163. There exist a small number of claimants who bring forth completely false claims, fabricating accidents that never occurred or orchestrating deliberate incidents. In some cases, friends or family members falsely assert that they were injured in a genuine accident, despite not being present at the scene. Both types of claimants are rightfully exposed to severe criminal penalties, including imprisonment.



164. Insurers also have the responsibility to identify and address dishonest or exaggerated claims, even in cases where there is a genuine injury. It is unjust for insurers to be compelled to provide compensation for claims that have been invented or grossly overstated.

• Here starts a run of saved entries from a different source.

(** ** Numbers that fit *)

Lemma fits_floor T j : 0 ≤ j → fits T → fits (T / 2 ^ j * 2 ^ j).
Proof.
  intros Hj [HT (m & k & Hm & Hk & ->)]. pose proof (Z.pow_pos_nonneg 2 j ltac:(lia) Hj). pose proof (Z.div_mod (m * 2 ^ k) (2 ^ j) ltac:(lia)) as Hd.
  pose proof (Z.mod_pos_bound (m * 2 ^ k) (2 ^ j) ltac:(lia)). split; [split; [apply Z.mul_nonneg_nonneg; [apply Z.div_pos|]|]; lia|].
  destruct (Z.le_gt_cases j k) as [Hle|Hgt].
  - exists m, k. split_and!; try done; try lia. replace k with (k - j + j) by lia. rewrite Z.pow_add_r, Z.mul_assoc, Z.div_mul by lia. done.
  - exists (m / 2 ^ (j - k)), j. pose proof (Z.pow_pos_nonneg 2 (j - k) ltac:(lia) ltac:(lia)). split_and!; try lia; [by apply Z.div_pos; lia|apply Z.div_lt_upper_bound; nia|].
    f_equal. replace j with (j - k + k) at 1 by lia. rewrite Z.pow_add_r, Z.div_mul_cancel_r by (try apply Z.pow_nonzero; lia). done.
Qed.

Lemma fits_mod T j : 0 ≤ j → fits T → fits (T mod 2 ^ j).
Proof.
  intros Hj [HT (m & k & Hm & Hk & ->)]. pose proof (Z.pow_pos_nonneg 2 j ltac:(lia) Hj). pose proof (Z.mod_pos_bound (m * 2 ^ k) (2 ^ j) ltac:(lia)).
  pose proof (Z.mod_le (m * 2 ^ k) (2 ^ j) ltac:(lia) ltac:(lia)). split; [lia|]. destruct (Z.le_gt_cases j k) as [Hle|Hgt].
  - exists 0, 0. split_and!; try lia. replace k with (k - j + j) by lia. rewrite Z.pow_add_r, Z.mul_assoc, Z.mod_mul by lia. done.
  - exists (m mod 2 ^ (j - k)), k. pose proof (Z.pow_pos_nonneg 2 (j - k) ltac:(lia) ltac:(lia)). pose proof (Z.mod_pos_bound m (2 ^ (j - k)) ltac:(lia)).
    pose proof (Z.mod_le m (2 ^ (j - k)) ltac:(lia) ltac:(lia)). split_and!; try lia. replace j with (j - k + k) at 1 by lia. rewrite Z.pow_add_r, Z.mul_mod_distr_r by (try apply Z.pow_nonzero; lia). done.
Qed.

Lemma fits_mul T j : 0 ≤ j → fits T → T * 2 ^ j < 2 ^ 2098 → fits (T * 2 ^ j).
Proof.
  intros Hj [HT (m & k & Hm & Hk & ->)] Hlt. pose proof (Z.pow_pos_nonneg 2 j ltac:(lia) Hj). split; [nia|]. exists m, (k + j). split_and!; try lia. rewrite Z.pow_add_r by lia. lia.
Qed.

(** A large number ends in zeros. *)
Lemma fits_div T j : 0 ≤ j → fits T → 2 ^ (53 + j) ≤ T → ∃ T', T = T' * 2 ^ j ∧ fits T'.
Proof.
  intros Hj [HT (m & k & Hm & Hk & ->)] Hbig. assert (j ≤ k) as Hle.
  { destruct (Z.le_gt_cases j k); [done|]. rewrite Z.pow_add_r in Hbig by lia. assert (2 ^ k ≤ 2 ^ j) by (apply Z.pow_le_mono_r; lia). pose proof (Z.pow_pos_nonneg 2 k ltac:(lia) Hk). nia. }
  assert (m * 2 ^ k = m * 2 ^ (k - j) * 2 ^ j) as HT' by (rewrite <- Z.mul_assoc, <- Z.pow_add_r by lia; do 2 f_equal; lia).
  exists (m * 2 ^ (k - j)). split; [done|]. pose proof (Z.pow_pos_nonneg 2 j ltac:(lia) Hj). pose proof (Z.pow_pos_nonneg 2 (k - j) ltac:(lia) ltac:(lia)).
  split; [split; nia|]. exists m, (k - j). split_and!; try done; lia.
Qed.

Lemma scale_pos : 0 < scale.
Proof. by apply Z.pow_pos_nonneg. Qed.

Lemma limb_of_nonneg x X : nonneg x X → X < WB * scale → limb_of x = Ok (X / scale).
Proof.
  intros Hx HX. destruct x as [s| | |[] m e]; cbn in Hx; try done; [by subst|]. destruct Hx as [Hb ->]. pose proof (bounded_mantissa _ _ Hb) as (_ & He & _). pose proof scale_pos as Hs.
  assert (Z.shiftl (Zpos m) e = Zpos m * 2 ^ (e + 1074) / scale) as Et.
  { unfold scale. destruct (Z.le_gt_cases 0 e).
    - rewrite Z.shiftl_mul_pow2, (Z.pow_add_r 2 e), Z.mul_assoc, Z.div_mul by lia. done.
    - replace e with (- (- e)) at 1 by lia. rewrite Z.shiftl_opp_r, Z.shiftr_div_pow2 by lia. replace (2 ^ 1074) with (2 ^ (- e) * 2 ^ (e + 1074)) by (rewrite <- Z.pow_add_r by lia; f_equal; lia).
      rewrite Z.div_mul_cancel_r by (apply Z.pow_nonzero; lia). done. }
  unfold limb_of. rewrite Et. cbn [negb andb]. rewrite (proj2 (Z.ltb_lt _ WB)), orb_true_r by (apply Z.div_lt_upper_bound; lia). done.
Qed.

165. Given that the system is adversarial in nature, a certain degree of tension between the parties involved is inevitable. A claimant who has a poor work history prior to the accident will face significant challenges in convincing the insurer or the judge that they would have sustained continuous employment or attained repeated promotions had it not been for the accident. Claims made on such grounds are highly likely to prompt the defendant to thoroughly investigate the claimant’s work history, delving into personnel records and scrutinizing relevant records from the Department of Work and Pensions (DWP) to assess the claimant’s capabilities and limitations. Additionally, surveillance video footage may be obtained to further evaluate the claimant’s situation.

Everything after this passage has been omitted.